START RECORDS PROVIDED
(** Every file of [f1], the one at [fpath] apart, is in [f2] with the
    content and the mode it has in [f1]. *)
Definition files_kept (fpath : path) (f1 f2 : fs) : Prop :=
  ∀ q d m, q ≠ fpath → f1 !! q = Some (File d m) → f2 !! q = Some (File d m).

(** The two lines the relocation loop prints for a file. *)
Definition skipLine (name : string) (err : error) : string :=
  "  Skipping " +:+ name +:+ " (not found?): " +:+ error_string err.
Definition movedLine (name : string) (dst : path) : string :=
  "  Moved " +:+ name +:+ " to " +:+ filepath.to_string dst.

(** A line is the skip message of [name]. *)
Definition isSkipLineFor (name line : string) : bool :=
  strings.HasPrefix line ("  Skipping " +:+ name +:+ " (not found?): ").

(** What the relocation loop has done for [name] between the file
    system [f] it started on and the one [f'] it ended on, with the
    line [l] it printed for it: the line is of one of the two kinds; a
    file missing from the staging directory is skipped; a file present
    there is moved, provided [mcp] is a directory and no directory
    bears the name in it; and what is present there is skipped and
    stays where it is when [mcp] is no directory or a directory bears
    the name in it. *)
Definition relocated (d : path) (f f' : fs) (name l : string) : Prop :=
  let src := tmpMCP d ++ [name] in
  let dst := mcpDir d ++ [name] in
  (l = movedLine name dst ∨ ∃ err, l = skipLine name err)
  ∧ (f !! src = None →
     l = skipLine name (LinkError "rename" src dst ENOENT)
     ∧ f' !! src = None
     ∧ f' !! dst = f !! dst)
  ∧ (∀ c m, f !! src = Some (File c m) →
     os.is_dir f (mcpDir d) = true →
     os.node_at f dst ≠ Some Dir →
     l = movedLine name dst
     ∧ f' !! src = None
     ∧ ∃ m', f' !! dst = Some (File c m'))
  ∧ (∀ n, f !! src = Some n →
     os.is_dir f (mcpDir d) = false ∨ os.node_at f dst = Some Dir →
     (∃ err, l = skipLine name err)
     ∧ f' !! src = Some n
     ∧ f' !! dst = f !! dst).

(** Every file of [f'] has the creation mode 0666 or the mode it has
    in [f]. *)
Definition modes_from (f f' : fs) : Prop :=
  ∀ q d m, f' !! q = Some (File d m) →
           m = 438%N ∨ ∃ d', f !! q = Some (File d' m).
(** * PBKDF2 / Fernet dictionary attack: candidate generator, verifier, driver

    A shallow embedding of the Python scripts of the repository
    ([Fase1_create_test_case.py], [Fase3_benchmark.py],
    [Fase4_final_calculator.py], [Fase5_cracker.py]) and the properties the
    specification states about them, followed by further properties read
    off the code.  [Fase1_create_test_case.py] draws its salt with
    [os.urandom(16)] and has no hardcoded Target: the salt and the token of
    a run are parameters of its model.  The clock is not modelled: the
    speed the benchmark measures is a parameter of its time estimates, and
    the speed shown on the driver's progress line is left out.  The conversion
    of an estimate to hours, minutes and seconds ([format_time]) is not
    modelled either.

    Python values are modelled as follows.
    - A [str] is a list of Unicode code points ([N]); [len] is [length],
      [s[:i]] is [firstn i s], [s[i:]] is [skipn i s] (for [0 <= i]),
      [+] on strings is [++].
    - A [bytes] object is a list of [Byte.byte].
    - An [int] is a [Z]; loop indices produced by [range] are [nat].
    - A [float] is a binary64 number of the standard library's [SpecFloat].
    - A generator is the list of the values it yields, in yield order.
    - Code that prints or raises runs in the monad [M], which threads the
      console output and returns either a value or the raised exception. *)

From Stdlib Require Import String Ascii DecimalString.
From Stdlib Require Import Strings.Byte.
From Stdlib Require Import List NArith ZArith Lia Bool.
From Stdlib Require Import FloatClass SpecFloat.
Import ListNotations.

Set Implicit Arguments.

(* ================================================================== *)
(** * Part I. Definitions                                              *)
(* ================================================================== *)

(** ** Strings and bytes *)

Definition char := N.
Definition str := list char.
Definition bytes := list byte.

(** A string literal of the source whose characters are all ASCII. *)
Definition lit (s : string) : str := map N_of_ascii (list_ascii_of_string s).
Arguments lit s%_string.

(** [str(i)] for a non-negative [int]. *)
Definition py_str (i : nat) : str := lit (NilEmpty.string_of_uint (Nat.to_uint i)).

(** The one-character string written with the escape [\n]. *)
Definition newline : str := [10%N].

(** [range(n)]. *)
Definition range (n : nat) : list nat := seq 0 n.

(** [s * n], as in ["=" * 50]. *)
Definition str_mul (s : str) (n : nat) : str := concat (repeat s n).

(** [str.upper()] applied to a one-character string, for the code points
    U+0000..U+00FF. This is the range of every character written in the
    scripts; it contains the one Latin-1 letter whose uppercase form is two
    characters (U+00DF, sharp s) and the two whose uppercase form lies
    outside Latin-1. Code points from U+0100 on are returned unchanged by
    this table, so statements that evaluate [str_upper] are made only for
    strings of code points below 256; the general theorems below are stated
    for an arbitrary uppercase function instead. *)
Definition str_upper (c : char) : str :=
  if ((97 <=? c) && (c <=? 122))%N then [c - 32]%N
  else if (c =? 181)%N then [924%N]
  else if (c =? 223)%N then [83%N; 83%N]
  else if ((224 <=? c) && (c <=? 254) && negb (c =? 247))%N then [c - 32]%N
  else if (c =? 255)%N then [376%N]
  else [c].

(** ** The candidate generator ([Fase5_cracker.py], [password_generator]) *)

(** A [for x in xs:] loop whose body yields the values [body x]. *)
Definition for_each {A B : Type} (xs : list A) (body : A -> list B) : list B :=
  flat_map body xs.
END RECORDS PROVIDED
**DESCRIPTION OF THE TASK**
Word for word, restate the lines of the listing above starting at the line with "Definition py_str (i" and ending at the line with "Definition str_mul (s", and nothing outside them.

**OUTPUT OF THE EXERCISE**
Definition py_str (i : nat) : str := lit (NilEmpty.string_of_uint (Nat.to_uint i)).

(** The one-character string written with the escape [\n]. *)
Definition newline : str := [10%N].

(** [range(n)]. *)
Definition range (n : nat) : list nat := seq 0 n.

(** [s * n], as in ["=" * 50]. *)
Definition str_mul (s : str) (n : nat) : str := concat (repeat s n).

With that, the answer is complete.